REG_2024_2509 · über die Haushaltsordnung für den Gesamthaushaltsplan der Union

Es muss hervorgehoben werden, dass das Früherkennungs- und Ausschlusssystem nur in Bezug auf Unionsmittel zur Anwendung kommen sollte, die im Zuge der direkten Mittelverwaltung an die Mitgliedstaaten ausgezahlt werden, wobei die Mitgliedstaaten dafür verantwortlich sind, alle geeigneten Maßnahmen zum Schutz der finanziellen Interessen der Union zu ergreifen, soweit die Kommission innerhalb des jeweiligen Rechtsrahmens entsprechende Zuständigkeiten hat. Daher sollten sich die Zuständigkeiten der Kommission auf die Verpflichtung beschränken, das Gremium mit einem Fall zu befassen, um eine Person oder Stelle auszuschließen, wenn der Anweisungsbefugte aufgrund rechtskräftiger Gerichts- und bestandskräftiger Verwaltungsentscheidungen oder von Tatsachen und Feststellungen, die im Rahmen von Prüfungen oder Untersuchungen des OLAF, der EUStA oder des Rechnungshofs oder im Rahmen anderer unter der Verantwortung des Anweisungsbefugten durchgeführter Überprüfungen, Prüfungen oder Kontrollen festgestellt bzw. gemacht wurden, Kenntnis von schweren Verfehlungen erlangt.
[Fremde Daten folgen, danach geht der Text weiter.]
Lemma elem_of_eligible nodes av i node :
  (i, node) ∈ eligible_candidates nodes av →
  nodes !! i = Some node ∧ av !! i = None ∧ node_fingerprint node ∉ excluded node_fingerprint nodes av.
Proof.
  intros [Hin%elem_of_imap_pair Hk]%elem_of_first_seen. split; [done|]. split; [|done].
  apply eq_None_not_Some. intros Hs. by eapply Hk, elem_of_excluded.
Qed.

(** ** A round of probes *)
Lemma fill_spec fuel count r :
  let r' := fill fuel count r in
  running r' ++ waiting r' = running r ++ waiting r ∧ best r' = best r ∧
  (length (running r) ≤ 4 → length (running r') ≤ 4)%nat ∧
  (4 ≤ fuel + length (running r) → waiting r' = [] ∨ 4 ≤ length (running r'))%nat.
Proof.
  revert r; induction fuel as [|fuel IH]; intros r; simpl.
  { split_and!; [done..|]. right. done. }
  destruct (length (running r) <? MAX_PROBES)%nat eqn:Hlt; unfold MAX_PROBES in Hlt.
  - apply Nat.ltb_lt in Hlt. destruct (waiting r) as [|i w] eqn:Hw.
    { rewrite Hw. split_and!; [done..|by left]. }
    match goal with |- context [fill fuel count ?x] => destruct (IH x) as (E & Hb & Hle & Hfull) end.
    simpl in *. rewrite length_app in Hle, Hfull. simpl in *.
    split_and!; [by rewrite E, <- app_assoc|done|intros; apply Hle; lia|intros; apply Hfull; lia].
  - apply Nat.ltb_ge in Hlt. split_and!; [done..|]. intros; by right.
Qed.

#[local] Arguments fill : simpl never.
#[local] Arguments Health.fail_over : simpl never.

Lemma round_unfold probe count order r :
  round probe count order r =
  let r := fill MAX_PROBES count r in
  match order, running r with
  | k :: order, _ :: _ =>
      let k := (k mod length (running r))%nat in
      match running r !! k with
      | Some index =>
          round probe count order
            {| waiting := waiting r; running := delete k (running r); cursor := cursor r;
               best := better ((λ ms, (index, ms)) <$> probe index) (best r) |}
      | None => r
      end
  | _, _ => r
  end.
Proof. by destruct order. Qed.

Definition no_worse (found : option (nat * Z)) (m : Z) : Prop := ∃ i ms, found = Some (i, ms) ∧ ms ≤ m.

Lemma better_spec result b :
  (better result b = result ∨ better result b = b) ∧
  (∀ i m, result = Some (i, m) → no_worse (better result b) m) ∧
  (∀ m, no_worse b m → no_worse (better result b) m).
Proof.
  unfold no_worse, better. destruct result as [[i m]|], b as [[j n]|]; simpl;
    try destruct (Z.ltb_spec m n); split_and!; naive_solver lia.
Qed.

Lemma round_found probe count order r i ms :
  best (round probe count order r) = Some (i, ms) →
  best r = Some (i, ms) ∨ i ∈ running r ++ waiting r ∧ probe i = Some ms.
Proof.
  revert r; induction order as [|k order IH]; intros r; rewrite round_unfold; simpl;
    destruct (fill_spec MAX_PROBES count r) as (E & Hb & _); set (r' := fill _ _ r) in *.
  { rewrite Hb. by left. }
  destruct (running r') as [|x xs] eqn:Hr; [rewrite Hb; by left|].
  change (x :: xs ++ ?l) with ((x :: xs) ++ l) in E. rewrite <- Hr in E |- *.
  destruct (running r' !! _) as [index|] eqn:Hi; [|rewrite Hb; by left].
  intros [Hbest|[Hin Hp]]%IH; simpl in *.
  - destruct (better_spec ((λ ms, (index, ms)) <$> probe index) (best r')) as [[E'|E'] _]; rewrite E' in Hbest.
    + apply fmap_Some in Hbest as (m & Hm & [= -> ->]). right. split; [|done].
      rewrite <- E. apply elem_of_app. left. by eapply list_elem_of_lookup_2.
    + left. congruence.
  - right. split; [|done]. rewrite <- E. apply elem_of_app in Hin. apply elem_of_app.
    destruct Hin as [Hin|]; [left|by right]. by eapply list_elem_of_delete_inv.
Qed.

Lemma no_worse_trans b m m' : no_worse b m → m ≤ m' → no_worse b m'.
Proof. intros (i & ms & E & Hle) ?. exists i, ms. split; [done|lia]. Qed.

(** With an order long enough to see every probe end, nothing reachable is faster. *)
Lemma round_complete probe count order r :
  (length (running r) + length (waiting r) ≤ length order)%nat →
  let r' := round probe count order r in
  waiting r' = [] ∧
  (∀ i m, i ∈ running r ++ waiting r → probe i = Some m → no_worse (best r') m) ∧
  (∀ m, no_worse (best r) m → no_worse (best r') m).
Proof.
  revert r; induction order as [|k order IH]; intros r Hlen; rewrite round_unfold; simpl in *;
    destruct (fill_spec MAX_PROBES count r) as (E & Hb & _ & Hfull); set (r' := fill _ _ r) in *;
    apply (f_equal length) in E as El; rewrite !length_app in El; specialize (Hfull ltac:(unfold MAX_PROBES; lia)).
  { assert (running r = [] ∧ waiting r = [] ∧ waiting r' = []) as (Er & Ew & Hw).
    { split_and!; apply nil_length_inv; lia. }
    rewrite Hb, Hw, Er, Ew. split_and!; [done| |done]. by intros i m ?%not_elem_of_nil. }
  destruct (running r') as [|x xs] eqn:Hr.
  { assert (waiting r' = []) as Hw by (destruct Hfull as [|Hfull]; [done|simpl in Hfull; lia]).
    simpl in E. rewrite Hw in *. rewrite Hb, <- E. split_and!; [done| |done].
    by intros i m ?%not_elem_of_nil. }
  rewrite <- Hr in *. assert (length (running r') ≠ 0%nat) as Hne by (rewrite Hr; done).
  destruct (running r' !! _) as [index|] eqn:Hi.
  2:{ apply lookup_ge_None in Hi. pose proof (Nat.mod_upper_bound k _ Hne). lia. }
  apply delete_Permutation in Hi as HP.
  match goal with |- context [round probe count order ?x] => destruct (IH x) as (Hw & Hin & Hold) end.
  { simpl. rewrite HP in El. simpl in El. lia. }
  clear IH. simpl in *. destruct (better_spec ((λ ms, (index, ms)) <$> probe index) (best r')) as (_ & Hnew & Hkeep).
  split_and!; [done| |rewrite <- Hb; auto].
  intros i m Hel Hp. rewrite <- E, HP in Hel. simpl in Hel.
  apply elem_of_cons in Hel as [->|Hel]; [|by eapply Hin].
  apply Hold, Hnew with (i := index). by rewrite Hp.
Qed.

Lemma round_concurrency probe count order r :
  (length (running r) ≤ 4 → length (running (round probe count order r)) ≤ 4)%nat.
Proof.
  revert r; induction order as [|k order IH]; intros r Hr; rewrite round_unfold; simpl in *;
    destruct (fill_spec MAX_PROBES count r) as (_ & _ & Hle & _); specialize (Hle Hr); [done|].
  set (r' := fill _ _ r) in *. destruct (running r') as [|x xs] eqn:E; [by rewrite E|]. rewrite <- E in *.
  destruct (running r' !! _) eqn:Hi; [|done]. apply IH. simpl.
  pose proof (length_delete (running r') (k mod length (running r')) ltac:(by eexists)). lia.
Qed.

(** ** The best node and the replacement *)
Lemma sort_imap_perm {A} (le : nat * A → nat * A → bool) (l : list A) n :
  (rotate_left n (sort_by le (imap (λ i x, (i, x)) l))) ≡ₚ imap (λ i x, (i, x)) l.
Proof.
  unfold rotate_left. rewrite (Permutation_app_comm (drop _ _)), take_drop. apply sort_by_perm.
Qed.

Lemma find_best_node_spec probe order (nodes : list Node) c :
  let found := (find_best_node probe order nodes c).2 in
  (∀ i ms, found = Some (i, ms) → probe i = Some ms ∧ (i < length nodes)%nat) ∧
  ((length nodes ≤ length order)%nat → ∀ i m, (i < length nodes)%nat → probe i = Some m → no_worse found m).
Proof.
  unfold Health.find_best_node. set (ordered := sort_by _ _).
  assert (ordered ≡ₚ imap (λ i node, (i, node)) nodes) as HP by apply sort_by_perm.
  destruct ordered as [|o os] eqn:Ho.
  { apply Permutation_nil_l in HP. apply (f_equal length) in HP. rewrite length_imap in HP.
    simpl. split; [done|]. destruct nodes; [simpl; lia|done]. }
  rewrite <- Ho in *. clear Ho o os. cbn zeta.
  match goal with |- context [round probe ?n order ?x] => set (r := round probe n order x); set (r0 := x) in * end.
  assert (Hin : ∀ i, i ∈ waiting r0 ↔ (i < length nodes)%nat).
  { intros i. simpl. unfold ordered. rewrite sort_imap_perm, list_elem_of_fmap. split.
    - intros ([j y] & -> & Hj%elem_of_imap_pair). by eapply lookup_lt_Some.
    - intros [y Hy]%lookup_lt_is_Some. exists (i, y). split; [done|by apply elem_of_imap_pair]. }
  simpl. split.
  - intros i ms Hf. apply round_found in Hf as [?|[Hw Hp]]; [done|]. split; [done|]. by apply Hin.
  - intros Hlen i m Hi Hp. apply (round_complete probe (length ordered) order r0) with (i := i).
    + simpl. rewrite length_fmap. unfold ordered. rewrite sort_imap_perm, length_imap. lia.
    + by apply Hin.
    + done.
Qed.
Unbeschadet dieser Zuständigkeiten der Kommission sind die Mitgliedstaaten weiterhin dafür verantwortlich, die in der Datenbank des Früherkennungs- und Ausschlusssystems erfassten Informationen über Ausschlussentscheidungen zu überprüfen, solche Entscheidungen durchzusetzen und sicherzustellen, dass für eine Person oder Stelle, die sich in einer solchen Ausschlusssituation befindet, kein Zahlungsantrag eingereicht wird. Unbeschadet der sektorspezifischen Vorschriften und der freiwilligen Anwendung sollte das Früherkennungs- und Ausschlusssystem keine Anwendung auf die Verordnung (EU) 2021/241 des Europäischen Parlaments und des Rates (25) finden.